THE DATA Block Start

(** C8.  In the forecast endpoint with hardcoded rates, asked for up to
    [maxDays] days, the forecast is generated from the 90 simulated
    rates around the base rate, and the percent change is taken between
    the first and the last point of that generated, noisy forecast (not
    of the historical series); the direction comes from that percent
    change alone: up above 0.5, down below -0.5, stable otherwise.  The
    response carries the percent change rounded to two decimals. *)
Theorem forecastEndpoint_trend (baseRate : number) (days : Z) (g : rng) :
  (days <= maxDays)%Z ->
  let response := fst (forecastEndpoint baseRate days g) in
  let historicalRates :=
    map (fun i => (baseRate + (Fin (g i) - Fin 0.5) * Fin 0.06 * baseRate)%js)
        (seq 0 90) in
  let forecastRates := map rate (forecast response) in
  let pc :=
    (((at_last forecastRates - at_index forecastRates 0)
      / at_index forecastRates 0) * Fin 100)%js in
  let dir := analysis_direction (analysis response) in
  forecastRates
  = fst (generateForecast historicalRates days (fun k => g (90 + k)%nat))
  /\ map dayOffset (forecast response) = seq 1 (Z.to_nat days)
  /\ analysis_percentChange (analysis response) = toFixed_parsed 2 pc
  /\ match pc with
     | Fin p => (0.5 < p /\ dir = up)
                \/ (p < - 0.5 /\ dir = down)
                \/ ((- 0.5 <= p /\ p <= 0.5) /\ dir = stable)
     | PosInf => dir = up
     | NegInf => dir = down
     | NaN => dir = stable
     end.
Proof.
  intros _ response historicalRates forecastRates pc dir.
  unfold forecastEndpoint in response.
  set (body := r <- Math_random ;;
               ret (baseRate + (r - Fin 0.5) * Fin 0.06 * baseRate)%js)
    in response.
  destruct (push_loop_run
              (fun r => (baseRate + (Fin r - Fin 0.5) * Fin 0.06 * baseRate)%js)
              body ltac:(intros; reflexivity) 90 [] g) as [H1 H2].
  unfold bind in response.
  destruct (push_loop 90 body [] g) as [history g1].
  cbn [fst snd app] in H1, H2.
  destruct (generateForecast history days g1) as [fr g2] eqn:EF.
  cbn in response.
  assert (Efr : forecastRates = fr).
  { unfold forecastRates, response. cbn [fst forecast].
    apply datedForecast_rates. }
  assert (Edir : dir = forecastDirection pc).
  { unfold dir, response, pc. rewrite Efr. reflexivity. }
  split; [|split; [|split]].
  - rewrite Efr. change fr with (fst (fr, g2)). rewrite <- EF.
    unfold historicalRates. rewrite <- H1.
    apply generateForecast_ext. exact H2.
  - unfold response. cbn [fst forecast].
    rewrite datedForecast_offsets. f_equal.
    change fr with (fst (fr, g2)). rewrite <- EF.
    apply generateForecast_run.
  - unfold response, pc. rewrite Efr. reflexivity.
  - rewrite Edir. unfold forecastDirection, gt.
    destruct pc as [p| | |]; try reflexivity.
    destruct (Fin 0.5 <? Fin p)%js eqn:E1.
    + left. apply lt_fin_true in E1. split; [lra | reflexivity].
    + apply lt_fin_false in E1.
      destruct (Fin p <? Fin (-0.5))%js eqn:E2.
      * right; left. apply lt_fin_true in E2. split; [lra | reflexivity].
      * right; right. apply lt_fin_false in E2.
        split; [split; lra | reflexivity].
Qed.

Lemma forecastEndpoint_trend_witness :
  let baseRate := Fin 0.92 in
  let g : rng := fun k => qnat k / 200 in
  let response := fst (forecastEndpoint baseRate 7 g) in
  let historicalRates :=
    map (fun i => (baseRate + (Fin (g i) - Fin 0.5) * Fin 0.06 * baseRate)%js)
        (seq 0 90) in
  let forecastRates := map rate (forecast response) in
  let pc :=
    (((at_last forecastRates - at_index forecastRates 0)
      / at_index forecastRates 0) * Fin 100)%js in
  let dir := analysis_direction (analysis response) in
  forecastRates
  = fst (generateForecast historicalRates 7 (fun k => g (90 + k)%nat))
  /\ map dayOffset (forecast response) = seq 1 (Z.to_nat 7)
  /\ analysis_percentChange (analysis response) = toFixed_parsed 2 pc
  /\ match pc with
     | Fin p => (0.5 < p /\ dir = up)
                \/ (p < - 0.5 /\ dir = down)
                \/ ((- 0.5 <= p /\ p <= 0.5) /\ dir = stable)
     | PosInf => dir = up
     | NegInf => dir = down
     | NaN => dir = stable
     end.
Proof.
  apply (forecastEndpoint_trend (Fin 0.92) 7 (fun k => qnat k / 200)).
  discriminate.
Defined.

THE DATA Block End

> _WORK REQUIRED_
In the reply, include exactly the lines from the beginning of the entries above through the line holding "set (body := r <- Math_random ;;", and nothing besides.

> _ANSWER FOR THE TASK_
(** C8.  In the forecast endpoint with hardcoded rates, asked for up to
    [maxDays] days, the forecast is generated from the 90 simulated
    rates around the base rate, and the percent change is taken between
    the first and the last point of that generated, noisy forecast (not
    of the historical series); the direction comes from that percent
    change alone: up above 0.5, down below -0.5, stable otherwise.  The
    response carries the percent change rounded to two decimals. *)
Theorem forecastEndpoint_trend (baseRate : number) (days : Z) (g : rng) :
  (days <= maxDays)%Z ->
  let response := fst (forecastEndpoint baseRate days g) in
  let historicalRates :=
    map (fun i => (baseRate + (Fin (g i) - Fin 0.5) * Fin 0.06 * baseRate)%js)
        (seq 0 90) in
  let forecastRates := map rate (forecast response) in
  let pc :=
    (((at_last forecastRates - at_index forecastRates 0)
      / at_index forecastRates 0) * Fin 100)%js in
  let dir := analysis_direction (analysis response) in
  forecastRates
  = fst (generateForecast historicalRates days (fun k => g (90 + k)%nat))
  /\ map dayOffset (forecast response) = seq 1 (Z.to_nat days)
  /\ analysis_percentChange (analysis response) = toFixed_parsed 2 pc
  /\ match pc with
     | Fin p => (0.5 < p /\ dir = up)
                \/ (p < - 0.5 /\ dir = down)
                \/ ((- 0.5 <= p /\ p <= 0.5) /\ dir = stable)
     | PosInf => dir = up
     | NegInf => dir = down
     | NaN => dir = stable
     end.
Proof.
  intros _ response historicalRates forecastRates pc dir.
  unfold forecastEndpoint in response.
  set (body := r <- Math_random ;;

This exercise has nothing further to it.